Coulter’s A Year of Days is similarly life-affirming, even while its occasion is the death of the author’s mother after a lengthy illness. Her emphasis is on intensified attention to recurring yet distinct moments, from the counting of “Twenty-Eight Magnificent Mexican Sunsets” (winter vacations), through “Pesky Natal Days” (birthdays), “Death by Dementia” (Canadian winter), and the equally quirky reflections on parental days, Easter (spring), and Thanksgiving (fall). The evocative “Lakes I Have Known” is a celebration of the senses and emotions associated with water through various regions; in effect, it is a celebration of Canada from an intensely personal and yet shared perspective on years, significant days, and experiences of significance. The days are predictable—Christmas is always coming—and yet the visceral nature of these experiences through the years is somehow more transient and more powerful.
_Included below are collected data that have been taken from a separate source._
(* ===== verification/AriaWire.v ===== *)
(** * Aria: messages on the wire

    src/aria/common (Message, MessagePiece, Encoder, Serialization, StringPiece),
    core/ControlMessage.h and the encoding and decoding in
    protocol/Aria/AriaMessage.h.  A message is a string of bytes: a packed
    header, a magic number and pieces, each with a packed header of its own.
    Integers are copied with memcpy, low byte first.  DCHECK is compiled out. *)

From S2P Require Import Prelude Bits.

(** ** Bytes *)

Notation bytes := (list Z).

(** memcpy of an integer of [n] bytes to and from a buffer (Serialization.h). *)
Fixpoint le_bytes (n : nat) (z : Z) : bytes :=
  match n with
  | O => []
  | S n => (z mod 256) :: le_bytes n (z / 256)
  end.

Fixpoint le_int (l : bytes) : Z :=
  match l with
  | [] => 0
  | b :: l => b + 256 * le_int l
  end.

(** [dec >> x] for an integer of [n] bytes: reading past the end has no result. *)
Definition dec_int (n : nat) (l : bytes) : option (Z * bytes) :=
  if decide (n ≤ length l)%nat then Some (le_int (take n l), drop n l) else None.

Definition dec_bool (l : bytes) : option (bool * bytes) :=
  '(z, l) ← dec_int 1 l; Some (negb (z =? 0)%Z, l).

Definition enc_bool (b : bool) : bytes := le_bytes 1 (Z.b2z b).

(** [read_n_bytes]. *)
Definition dec_bytes (n : nat) (l : bytes) : option (bytes * bytes) :=
  if decide (n ≤ length l)%nat then Some (take n l, drop n l) else None.

(** ** Message pieces *)

Module MessagePiece.

Notation MESSAGE_TYPE_MASK := (0xfff)%Z (only parsing).
Notation MESSAGE_TYPE_OFFSET := (52)%Z (only parsing).
Notation MESSAGE_LENGTH_MASK := (0x7fffffff)%Z (only parsing).
Notation MESSAGE_LENGTH_OFFSET := (21)%Z (only parsing).
Notation TABLE_ID_MASK := (0x1f)%Z (only parsing).
Notation TABLE_ID_OFFSET := (16)%Z (only parsing).
Notation PARTITION_ID_MASK := (0xffff)%Z (only parsing).
Notation PARTITION_ID_OFFSET := (0)%Z (only parsing).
It is Leedahl’s perceptive and self-effacing sense of humour that resounds through I Wasn’t Always Like This, a foray into the genre of life writing after what she describes in a blog as a “quiet but prolific career.” Her experience of the Canadian writer’s life reaches out to a larger literary community—“We try and we try. It’s exhausting,” she states. The book is itself a stitching of journeys across Canada and internationally and family relationships as they unravel and resolve in new patterns; the places—whether coastal (East or West) or prairie, small town, rural, or urban—establish a fascinating backdrop for her recollections, admissions, confessions, and yearnings. In one section focusing on her dabbling in online dating, she provides a quirky and endearing list of her self-identified characteristics. In another, she reflects on an exchange in Mexico, and here—as in most sections—her contemplations on personality, place, and experience are candid and engaging. The arrangement of sections sometimes seems arbitrary, so that this book, like Coulter’s, can be picked up and set down without a loss of continuity; the teasing out of the expression “I wasn’t always like this” brings the concepts of time and stability into question. More disjointed to the reader are the selections of fictional writing that mark various sections of the book. Sections such as “Plenty of Fish” and “San Francisco: Photos Not Taken”—ingenious experimentations with narrative and intertextuality—show Leedahl at her best.

All three of these books are brief, “quiet” (Leedahl’s word), and powerful examples of Canadian life writing; when savoured they provide wisdom, intellectual engagement, and waves of intangible spirit. They are compelling appeals to a shared and yet intensely personal humanity.